The rest of them, in a panic to escape the hellish beam of the exhaust, scattered sideways. The ship plunged past them, faster with each second. They were being left behind—or, more properly, were outracing the ship, keeping their initial velocity while the ship continued to decelerate.
And then there was just a swarm of silver insects hovering against the black depths, diminishing until they were lost among the stars. The edge of the swarm had been seared by the dreadful violent flame of the drive. They were the lucky ones.

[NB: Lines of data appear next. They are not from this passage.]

(** * ContentEngine: pipeline execution and project-state tracking

    A shallow embedding of the backend of the ContentEngine repository:

    - [backend/utils/progress_tracker.py]  (module [ProgressTracker])
    - [backend/models/project.py]          (module [ContentProject])
    - [backend/core/script_executor.py]    (module [ScriptExecutor])
    - [backend/core/pipeline_executor.py]  (module [PipelineExecutor])
    - [backend/core/project_manager.py]    (module [ProjectManager])

    Python dictionaries are finite maps ([gmap]), objects are records, and
    every method is a function that threads the state it mutates: the
    object itself and the [World] (file system, working directory, clock,
    the progress callbacks' deliveries and the child processes started).
    Exceptions are values of [pyres]; a [try/except] is a [match]. *)

From Stdlib Require Import ZArith QArith Ascii String.
From stdpp Require Import base strings gmap list option fin_maps pretty.

Local Open Scope string_scope.
Local Open Scope list_scope.

(** ** Python values shared by the modules *)

(** Exceptions, with the text [str(e)] gives. *)
Inductive exn_kind :=
  | AttributeError | FileNotFoundError | FileExistsError | NotADirectoryError
  | IsADirectoryError | TypeError | ValueError | KeyError | JSONDecodeError
  | TimeoutExpired | OSError | Exception.

Record exn := Exn { kind : exn_kind; str_of : string }.

Inductive pyres (A : Type) :=
  | Ok (a : A)
  | Raise (e : exn).
Arguments Ok {A} a.
Arguments Raise {A} e.

(** ** backend/utils/progress_tracker.py *)

Module ProgressTracker.

(** [progress: float]. The tracker only compares and stores the number, so
    a rational stands for any finite int or float the callers pass. *)
Record ProgressUpdate := {
  project_id : string;
  stage : string;
  progress : Q;
  message : string;
  timestamp : Z            (* datetime, as microseconds on the clock *)
}.

Record t := {
  _progress_data : gmap string (gmap string ProgressUpdate);
  _callbacks : list nat;                         (* registered callables *)
  delivered : list (nat * ProgressUpdate)        (* calls made to them *)
}.

Definition __init__ : t :=
  {| _progress_data := ∅; _callbacks := []; delivered := [] |}.

Definition Qltb (x y : Q) : bool := negb (Qle_bool y x).

(** Python's two-argument [min] and [max] keep the first argument unless the
    second is strictly smaller (resp. larger). *)
Definition py_min (a b : Q) : Q := if Qltb b a then b else a.
Definition py_max (a b : Q) : Q := if Qltb a b then b else a.

Definition add_callback (cb : nat) (tr : t) : t :=
  {| _progress_data := _progress_data tr;
     _callbacks := _callbacks tr ++ [cb];
     delivered := delivered tr |}.

Fixpoint list_remove_first (cb : nat) (l : list nat) : list nat :=
  match l with
  | [] => []
  | x :: l' => if decide (x = cb) then l' else x :: list_remove_first cb l'
  end.

Definition remove_callback (cb : nat) (tr : t) : t :=
  {| _progress_data := _progress_data tr;
     _callbacks := list_remove_first cb (_callbacks tr);
     delivered := delivered tr |}.

Definition update_progress (now : Z) (pid stg : string) (p : Q) (msg : string)
    (tr : t) : t :=
  let progress_update :=
    {| project_id := pid; stage := stg;
       progress := py_max 0 (py_min 100 p);          (* Clamp to 0-100 *)
       message := msg; timestamp := now |} in
  let stages := default ∅ (_progress_data tr !! pid) in
  {| _progress_data := <[pid := <[stg := progress_update]> stages]> (_progress_data tr);
     _callbacks := _callbacks tr;
     delivered := delivered tr ++ map (λ cb, (cb, progress_update)) (_callbacks tr) |}.

(** [max(values, key=timestamp)]: the first value with the greatest key. *)
Fixpoint latest_of (best : ProgressUpdate) (l : list ProgressUpdate) : ProgressUpdate :=
  match l with
  | [] => best
  | u :: l' => latest_of (if (timestamp best <? timestamp u)%Z then u else best) l'
  end.

Definition get_progress (pid : string) (stg : option string) (tr : t)
    : option ProgressUpdate :=
  match _progress_data tr !! pid with
  | None => None
  | Some stages =>
      match stg with
      | Some s => if decide (s = "") then
                    match (map_to_list stages).*2 with
                    | [] => None
                    | u :: l => Some (latest_of u l)
                    end
                  else stages !! s
      | None => match (map_to_list stages).*2 with
                | [] => None
                | u :: l => Some (latest_of u l)
                end
      end
  end.

Definition get_all_progress (pid : string) (tr : t) : gmap string ProgressUpdate :=
  default ∅ (_progress_data tr !! pid).

Definition clear_progress (pid : string) (stg : option string) (tr : t) : t :=
  let data :=
    match _progress_data tr !! pid with
    | None => _progress_data tr
    | Some stages =>
        match stg with
        | Some s => if decide (s = "") then delete pid (_progress_data tr)
                    else <[pid := delete s stages]> (_progress_data tr)
        | None => delete pid (_progress_data tr)
        end
    end in
  {| _progress_data := data; _callbacks := _callbacks tr; delivered := delivered tr |}.

Definition get_active_operations (tr : t) : gmap string (gmap string ProgressUpdate) :=
  (λ stages : gmap string ProgressUpdate,
     filter (λ kv, Qltb (progress kv.2) 100 = true) stages) <$> _progress_data tr.

(** The attributes of the standard module [time] that the repository uses.
    [timedelta] is a class of the module [datetime]; progress_tracker.py
    imports [time] and, from [datetime], only the class [datetime]. *)
Definition time_attributes : list string :=
  ["time"; "sleep"; "strftime"; "localtime"; "perf_counter"; "monotonic"].

Definition time_getattr (attr : string) : pyres unit :=
  if bool_decide (attr ∈ time_attributes) then Ok ()
  else Raise (Exn AttributeError ("module 'time' has no attribute '" ++ attr ++ "'")).

(** [timedelta(hours=h)] on the microsecond clock. *)
Definition timedelta_hours (h : Z) : Z := (h * 3600 * 1000000)%Z.

Definition to_remove (cutoff_time : Z) (u : ProgressUpdate) : bool :=
  Qle_bool 100 (progress u) && (timestamp u <? cutoff_time)%Z.

(** The body of the [with self._lock:] block of [cleanup_completed]. *)
Definition cleanup_sweep (cutoff_time : Z)
    (data : gmap string (gmap string ProgressUpdate))
    : gmap string (gmap string ProgressUpdate) :=
  omap (λ stages : gmap string ProgressUpdate,
          let stages' := filter (λ kv, to_remove cutoff_time kv.2 = false) stages in
          if decide (stages' = ∅) then None else Some stages')
       data.

Definition cleanup_completed (now : Z) (max_age_hours : Z) (tr : t) : pyres t :=
  match time_getattr "timedelta" with
  | Raise e => Raise e
  | Ok _ =>
      let cutoff_time := (now - timedelta_hours max_age_hours)%Z in
      Ok {| _progress_data := cleanup_sweep cutoff_time (_progress_data tr);
            _callbacks := _callbacks tr; delivered := delivered tr |}
  end.

End ProgressTracker.

(** [StreamlitProgressTracker]: the tracker it wraps and the attribute
    [current_operations] of the session state ([None] while the attribute
    is not set), which keeps what was published as it was given. *)
Module StreamlitProgressTracker.

Record Operation := {
  progress : Q;
  message : string;
  timestamp : string          (* datetime.now().isoformat() *)
}.

Record t := {
  tracker : ProgressTracker.t;
  current_operations : option (gmap string (gmap string Operation))
}.

(** [StreamlitProgressTracker(session_state)], given the tracker and the
    operations the session state already holds, if any. *)
Definition __init__ (progress_tracker : option ProgressTracker.t)
    (current_operations : option (gmap string (gmap string Operation))) : t :=
  {| tracker := default ProgressTracker.__init__ progress_tracker;
     current_operations := current_operations |}.

(** [now] is the reading of the tracker's clock, [iso] the text of the
    second reading. *)
Definition update_progress (now : Z) (iso : string) (project_id stage : string)
    (p : Q) (msg : string) (self : t) : t :=
  let ops := default ∅ (current_operations self) in
  let stages := default ∅ (ops !! project_id) in
  {| tracker := ProgressTracker.update_progress now project_id stage p msg (tracker self);
     current_operations :=
       Some (<[project_id := <[stage := {| progress := p; message := msg;
                                            timestamp := iso |}]> stages]> ops) |}.

(** [max(keys, key=timestamp)]: the first entry with the greatest text. *)
Fixpoint latest_of (best : Operation) (l : list Operation) : Operation :=
  match l with
  | [] => best
  | o :: l' => latest_of (if String.ltb (timestamp best) (timestamp o) then o else best) l'
  end.

Definition get_progress (project_id : string) (stage : option string) (self : t)
    : option Operation :=
  let current_ops := default ∅ (current_operations self) in
  match current_ops !! project_id with
  | None => None
  | Some stages =>
      let most_recent :=
        match (map_to_list stages).*2 with
        | [] => None
        | o :: l => Some (latest_of o l)
        end in
      match stage with
      | Some s => if decide (s = "") then most_recent else stages !! s
      | None => most_recent
      end
  end.

Definition is_stage_running (project_id stage : string) (self : t) : bool :=
  match get_progress project_id (Some stage) self with
  | Some progress_data =>
      ProgressTracker.Qltb 0 (progress progress_data)
      && ProgressTracker.Qltb (progress progress_data) 100
  | None => false
  end.

Definition clear_completed (project_id : string) (self : t) : t :=
  match current_operations self with
  | None => self
  | Some current_ops =>
      match current_ops !! project_id with
      | None => self
      | Some stages =>
          {| tracker := tracker self;
             current_operations :=
               Some (<[project_id :=
                         filter (λ kv, Qle_bool 100 (progress kv.2) = false) stages]>
                       current_ops) |}
      end
  end.

End StreamlitProgressTracker.

(** [OperationContext]: what entering and leaving the [with] block
    publish. *)
Module OperationContext.

Record t := {
  project_id : string;
  stage : string;
  total_steps : Z;
  current_step : Z
}.

Definition __init__ (project_id stage : string) (total_steps : Z) : t :=
  {| project_id := project_id; stage := stage; total_steps := total_steps;
     current_step := 0 |}.

Definition __enter__ (now : Z) (self : t) (tracker : ProgressTracker.t) : ProgressTracker.t :=
  ProgressTracker.update_progress now (project_id self) (stage self) 0
    "Starting operation..." tracker.

(** [exc_val] is [None] when the block ended without an exception, else the
    text of the exception. *)
Definition __exit__ (now : Z) (exc_val : option string) (self : t)
    (tracker : ProgressTracker.t) : ProgressTracker.t :=
  match exc_val with
  | None =>
      ProgressTracker.update_progress now (project_id self) (stage self) 100
        "Operation completed" tracker
  | Some e =>
      ProgressTracker.update_progress now (project_id self) (stage self) (-1)
        ("Operation failed: " ++ e) tracker
  end.

End OperationContext.

(** ** Strings and paths, as Python's [str] and [pathlib] treat them *)

Module Str.

Definition lower_ascii (c : ascii) : ascii :=
  let n := nat_of_ascii c in
  if (65 <=? n)%nat && (n <=? 90)%nat then ascii_of_nat (n + 32) else c.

The survivor was too terrified to let go of his handhold. Grogan and one of his men had to suit up and go outside to pry him loose. They coaxed him forward toward the auxiliary air lock behind the observatory. After a while he understood that ten centimeters per second per second wasn’t dangerous if you kept contact with the ship, and scrambled forward on his own.
When the bulky figure stumbled into the bridge with Grogan, there was a rush to help him out of his helmet. A long blond braid tumbled out.
It was the girl. The only one of them who’d had the sense to save herself. People turned from the observation window to stare at her with open curiosity. In all the months of the journey, only a handful of people had seen her. Hollis had kept her bottled up with his men. Jameson caught Klein eyeing her with furtive interest.
She was a big one all right, as Grogan had said. The suit peeled off to reveal a chunky thick-waisted body; heavy in the shoulders, in a bulging skintight liner that had smitty stitched over one flattened breast. She had a baby-fat face with a little pug nose and a mouth blurred by makeup that had been hastily scrubbed at. Smitty had a lovely, enormous black eye. Jameson wondered which of the twenty-three men in the nuclear-bomb crew had given it to her.
“You all right?” Grogan asked solicitously.
The answer was an uninflected stream of foul language that made up in repetition what it lacked in inventiveness.
Grogan nodded. “You’re all right.” He turned back to the observation window to watch with the others.
The cloud of swarming lights had grown to blot out the stars. All of a sudden, they all winked out.